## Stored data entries
┄┄┄┄┄┄
(** ** The order on priorities and the array lemmas *)

Definition le (t : Type_) (a b : Z) : Prop := compare t a b = false.

Lemma le_spec t a b :
  le t a b ↔ match t with MIN_HEAP => a <= b | MAX_HEAP => b <= a end.
Proof. unfold le, compare. destruct t; lia. Qed.

Lemma le_refl t a : le t a a.
Proof. rewrite le_spec. destruct t; lia. Qed.

Lemma le_trans t a b c : le t a b → le t b c → le t a c.
Proof. rewrite !le_spec. destruct t; lia. Qed.

Lemma compare_le t a b : compare t a b = true → le t b a.
Proof. rewrite le_spec. unfold compare. destruct t; lia. Qed.

#[local] Hint Resolve le_refl compare_le : osw.

Lemma parent_div i : parent i = i / 2.
Proof. unfold parent. by rewrite Z.shiftr_div_pow2 by lia. Qed.

Lemma left_small i : 0 <= i < 2147483648 → left i = 2 * i.
Proof.
  intros. unfold left. rewrite Z.shiftl_mul_pow2 by lia. rewrite u32_small; lia.
Qed.

Lemma parent_iff i k : 1 <= i → parent k = i ↔ k = 2 * i ∨ k = 2 * i + 1.
Proof. intros. rewrite parent_div. zdiv. Qed.

Lemma parent_range k : 2 <= k → 1 <= parent k < k.
Proof. intros. rewrite parent_div. zdiv. Qed.

(** Heap order of the priorities [v] at the indices [1 .. n - 1]. *)
Definition ordered (t : Type_) (v : Z → Z) (n : Z) : Prop :=
  ∀ k, 2 <= k < n → le t (v (parent k)) (v k).

Definition swapv (v : Z → Z) (i j k : Z) : Z :=
  if k =? i then v j else if k =? j then v i else v k.

(** Order up to the edge above [i] (while a node moves up) and up to the edges
    below [i] (while it moves down). *)
Definition ord_up (t : Type_) (v : Z → Z) (n i : Z) : Prop :=
  (∀ k, 2 <= k < n → k ≠ i → le t (v (parent k)) (v k)) ∧
  (2 <= i → ∀ c, 2 <= c < n → parent c = i → le t (v (parent i)) (v c)).

Definition ord_down (t : Type_) (v : Z → Z) (n i : Z) : Prop :=
  (∀ k, 2 <= k < n → parent k ≠ i → le t (v (parent k)) (v k)) ∧
  (2 <= i → ∀ c, 2 <= c < n → parent c = i → le t (v (parent i)) (v c)).

Lemma ord_up_done t v n i :
  1 <= i → ord_up t v n i → (2 <= i → le t (v (parent i)) (v i)) → ordered t v n.
Proof.
  intros ? [H1 _] H2 k Hk. destruct (decide (k = i)) as [->|]; [apply H2|apply H1]; lia || done.
Qed.

Lemma ord_up_step t v n i :
  2 <= i < n → ord_up t v n i → compare t (v (parent i)) (v i) = true →
  ord_up t (swapv v i (parent i)) n (parent i).
Proof.
  intros Hi [H1 H2] Hc%compare_le. pose proof (parent_range i ltac:(lia)).
  split.
  - intros k Hk Hne. unfold swapv. destruct (Z.eqb_spec k i) as [Hki|Hki].
    { rewrite Hki. case_Z; try lia. done. }
    rewrite (proj2 (Z.eqb_neq k (parent i))) by lia.
    destruct (Z.eqb_spec (parent k) i) as [Hp|Hp]; [apply H2; lia|].
    destruct (Z.eqb_spec (parent k) (parent i)) as [Hp'|]; [|by apply H1].
    eapply le_trans; [exact Hc|]. rewrite <- Hp'. by apply H1.
  - intros Hpi c Hc' Hpc. pose proof (parent_range (parent i) Hpi). unfold swapv.
    pose proof (parent_range c ltac:(lia)).
    rewrite (proj2 (Z.eqb_neq (parent (parent i)) i)) by lia.
    rewrite (proj2 (Z.eqb_neq (parent (parent i)) (parent i))) by lia.
    destruct (Z.eqb_spec c i) as [Hci|Hci]; [apply H1; lia|].
    rewrite (proj2 (Z.eqb_neq c (parent i))) by lia.
    eapply le_trans; [apply (H1 (parent i)); lia|]. rewrite <- Hpc. apply H1; lia.
Qed.

Lemma ord_down_done t v n i :
  1 <= i → ord_down t v n i → (∀ c, 2 <= c < n → parent c = i → le t (v i) (v c)) →
  ordered t v n.
Proof.
  intros ? [H1 _] H2 k Hk. destruct (decide (parent k = i)) as [<-|]; auto.
Qed.

Lemma ord_down_step t v n i j :
  1 <= i → 2 <= j < n → parent j = i → ord_down t v n i →
  compare t (v i) (v j) = true →
  (∀ c, 2 <= c < n → parent c = i → le t (v j) (v c)) →
  ord_down t (swapv v i j) n j.
Proof.
  intros Hi Hj Hpj [H1 H2] Hc%compare_le Hmin. pose proof (parent_range j ltac:(lia)).
  split.
  - intros k Hk Hne. pose proof (parent_range k ltac:(lia)). unfold swapv.
    rewrite (proj2 (Z.eqb_neq (parent k) j)) by done.
    destruct (Z.eqb_spec (parent k) i) as [Hp|Hp].
    + rewrite (proj2 (Z.eqb_neq k i)) by lia.
      destruct (Z.eqb_spec k j); [done|]. by apply Hmin.
    + rewrite (proj2 (Z.eqb_neq k j)) by (intros ->; done).
      destruct (Z.eqb_spec k i) as [Hki|]; [|by apply H1].
      rewrite Hki. apply H2; lia.
  - intros _ c Hcn Hpc. pose proof (parent_range c ltac:(lia)). unfold swapv.
    rewrite Hpj, Z.eqb_refl, !(proj2 (Z.eqb_neq c _)) by lia.
    rewrite <- Hpc. apply H1; lia.
Qed.

(** Replacing the priority at [i] breaks the order on one side only. *)
Definition repl (v : Z → Z) (i x k : Z) : Z := if k =? i then x else v k.

Lemma ord_up_repl t v n i x :
  ordered t v n → 1 <= i → le t x (v i) → ord_up t (repl v i x) n i.
Proof.
  intros Hord Hi Hx. unfold repl. split.
  - intros k Hk Hne. rewrite (proj2 (Z.eqb_neq k i)) by done.
    destruct (Z.eqb_spec (parent k) i) as [<-|]; [|by apply Hord].
    eapply le_trans; [exact Hx|by apply Hord].
  - intros H2 c Hc Hp. pose proof (parent_range i H2). pose proof (parent_range c ltac:(lia)).
    rewrite !(proj2 (Z.eqb_neq _ _)) by lia.
    eapply le_trans; [apply (Hord i); lia|]. rewrite <- Hp. by apply Hord.
Qed.

Lemma ord_down_repl t v n i x :
  ordered t v n → 1 <= i → i < n → le t (v i) x → ord_down t (repl v i x) n i.
Proof.
  intros Hord Hi Hin Hx. unfold repl. split.
  - intros k Hk Hne. rewrite (proj2 (Z.eqb_neq (parent k) i)) by done.
    destruct (Z.eqb_spec k i) as [->|]; [|by apply Hord].
    eapply le_trans; [by apply Hord|exact Hx].
  - intros H2 c Hc Hp. pose proof (parent_range i H2). pose proof (parent_range c ltac:(lia)).
    rewrite !(proj2 (Z.eqb_neq _ _)) by lia.
    eapply le_trans; [apply (Hord i); lia|]. rewrite <- Hp. by apply Hord.
Qed.

Lemma ord_up_ext t v v' n i :
  1 <= i < n → (∀ k, 1 <= k < n → v' k = v k) → ord_up t v n i → ord_up t v' n i.
Proof.
  intros Hi Hv [H1 H2]. split.
  - intros k ? ?. pose proof (parent_range k ltac:(lia)). rewrite !Hv by lia. auto.
  - intros H c ? ?. pose proof (parent_range i H). rewrite !Hv by lia. auto.
Qed.

Lemma ord_down_ext t v v' n i :
  1 <= i < n → (∀ k, 1 <= k < n → v' k = v k) → ord_down t v n i → ord_down t v' n i.
Proof.
  intros Hi Hv [H1 H2]. split.
  - intros k ? ?. pose proof (parent_range k ltac:(lia)). rewrite !Hv by lia. auto.
  - intros H c ? ?. pose proof (parent_range i H). rewrite !Hv by lia. auto.
Qed.

Lemma ordered_mono t v n n' : n' <= n → ordered t v n → ordered t v n'.
Proof. intros ? H k ?. apply H. lia. Qed.

(** ** The representation invariant *)

(** The pointers of [1 .. num - 1] and the nodes of the store are in bijection
    through [position]; [g] is a node being deleted, no longer in the array. *)
Record wf_but (g : option positive) (h : Heap) : Prop := {
  wf_num : 1 <= num h <= hsize h;
  wf_size : hsize h < 4294967296;
  wf_max : num h <= 2147483648;
  wf_slot : ∀ i, 1 <= i < num h → ∃ l n,
    nodes h !! i = Some l ∧ store h !! l = Some n ∧ position n = i ∧ Some l ≠ g;
  wf_back : ∀ l n, store h !! l = Some n → Some l ≠ g →
    1 <= position n < num h ∧ nodes h !! position n = Some l }.

Abbreviation wf := (wf_but None).

(** The priority at an index, and the abstract content: pointer to (priority, data). *)
Definition val (h : Heap) (k : Z) : Z :=
  default 0 (l ← nodes h !! k; pri_of h l).
Definition content (h : Heap) : gmap positive (Z * Z) :=
  (λ n, (priority n, data n)) <$> store h.

(** The full invariant. *)
Definition heap_inv (h : Heap) : Prop := wf h ∧ ordered (type h) (val h) (num h).

Lemma node_at_slot g h i :
  wf_but g h → 1 <= i < num h → ∃ l n,
    node_at h i = Some l ∧ nodes h !! i = Some l ∧ store h !! l = Some n ∧
    position n = i ∧ Some l ≠ g ∧ val h i = priority n.
Proof.
  intros Hwf Hi. destruct (wf_slot _ _ Hwf i Hi) as (l&n&Hl&Hn&Hp&Hg).
  exists l, n. pose proof (wf_num _ _ Hwf). unfold node_at, val, pri_of.
  rewrite (proj2 (Z.ltb_lt _ _)) by lia. rewrite Hl. simpl. rewrite Hn. naive_solver.
Qed.

Lemma put_Some h i l n :
  store h !! l = Some n → 0 <= i < hsize h →
  put h i l = Some (MkHeap (num h) (hsize h) (type h) (<[i := l]> (nodes h))
                           (<[l := set_pos n i]> (store h))).
Proof.
  intros Hn Hi. unfold put. rewrite Hn. simpl.
  by rewrite (proj2 (Z.leb_le _ _)), (proj2 (Z.ltb_lt _ _)) by lia.
Qed.

Lemma put_is_Some h i l h' :
  put h i l = Some h' → ∃ n, store h !! l = Some n ∧ 0 <= i < hsize h ∧
    h' = MkHeap (num h) (hsize h) (type h) (<[i := l]> (nodes h))
                (<[l := set_pos n i]> (store h)).
Proof.
  unfold put. intros (n&Hn&Hh)%bind_Some. exists n.
  destruct (_ && _) eqn:E; [|done]. simplify_eq. split_and!; try done; lia.
Qed.

Lemma put_content h i l h' : put h i l = Some h' → content h' = content h.
Proof.
  intros (n&Hn&_&->)%put_is_Some. unfold content. simpl. rewrite fmap_insert. simpl.
  apply insert_id. by rewrite lookup_fmap, Hn.
Qed.

(** Exchanging the places of two nodes keeps the bijection. *)
Lemma wf_swap g F i j m nm a na :
  wf_but g F → i ≠ j →
  nodes F !! i = Some m → store F !! m = Some nm → position nm = i → Some m ≠ g →
  nodes F !! j = Some a → store F !! a = Some na → position na = j → Some a ≠ g →
  1 <= i < num F → 1 <= j < num F →
  wf_but g (MkHeap (num F) (hsize F) (type F) (<[j := m]> (<[i := a]> (nodes F)))
                   (<[m := set_pos nm j]> (<[a := set_pos na i]> (store F)))).
Proof.
  intros Hwf Hij Hmi Hm Hpm Hmg Haj Ha Hpa Hag Hi Hj.
  assert (m ≠ a) as Hma by (intros ->; simplify_eq).
  destruct Hwf as [Hn Hs Hmx Hslot Hback]. constructor; simpl; try done.
  - intros k Hk. destruct (decide (k = j)) as [->|Hkj].
    { exists m, (set_pos nm j). by rewrite !lookup_insert_eq. }
    rewrite lookup_insert_ne by done. destruct (decide (k = i)) as [->|Hki].
    { exists a, (set_pos na i). rewrite lookup_insert_eq.
      by rewrite lookup_insert_ne, lookup_insert_eq by done. }
    rewrite lookup_insert_ne by done.
    destruct (Hslot k Hk) as (l&n&Hl&Hn'&Hp&Hg). exists l, n.
    by rewrite !lookup_insert_ne by congruence.
  - intros l n. destruct (decide (l = m)) as [->|Hlm].
    { rewrite lookup_insert_eq. intros [= <-] _. simpl. by rewrite lookup_insert_eq. }
    rewrite lookup_insert_ne by done. destruct (decide (l = a)) as [->|Hla].
    { rewrite lookup_insert_eq. intros [= <-] _. simpl.
      by rewrite lookup_insert_ne, lookup_insert_eq by done. }
    rewrite lookup_insert_ne by done. intros Hl Hg.
    destruct (Hback l n Hl Hg) as [? Hln]. split; [done|].
    by rewrite !lookup_insert_ne by congruence.
Qed.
┄┄┄┄┄┄
## What you should do
Copy out each line of the data where the string "Hback" appears.

## Answer space
  destruct Hwf as [Hn Hs Hmx Hslot Hback]. constructor; simpl; try done.
    destruct (Hback l n Hl Hg) as [? Hln]. split; [done|].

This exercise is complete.